** Records for processing follows **

Lemma sha256_streaming_correct_witness :
  ∃ c' block, hash_updates sha256_ops (sha256_init (mkSHA [1; 2; 3] 5 (replicate 64 7) 9))
          [str "a"; str "bc"] = Some c'
    /\ sha256_digest c' = Some ([186; 120; 22; 191; 143; 1; 207; 234; 65; 65; 64; 222; 93; 174; 34; 35;
         176; 3; 97; 163; 150; 23; 122; 156; 180; 16; 255; 97; 242; 0; 21; 173], mkSHA sha256_H0 0 block 0).
Proof.
  destruct (sha256_streaming_correct (mkSHA [1; 2; 3] 5 (replicate 64 7) 9) [str "a"; str "bc"] eq_refl)
    as (c' & block & E1 & E2 & _).
  exists c', block. split; [exact E1|]. rewrite E2. vm_compute. reflexivity.
Defined.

** End of Records for processing **

**Required action**
Find all lines holding the word "mkSHA" in the records above and copy them.

**Solution to the problem**
  ∃ c' block, hash_updates sha256_ops (sha256_init (mkSHA [1; 2; 3] 5 (replicate 64 7) 9))
         176; 3; 97; 163; 150; 23; 122; 156; 180; 16; 255; 97; 242; 0; 21; 173], mkSHA sha256_H0 0 block 0).
  destruct (sha256_streaming_correct (mkSHA [1; 2; 3] 5 (replicate 64 7) 9) [str "a"; str "bc"] eq_refl)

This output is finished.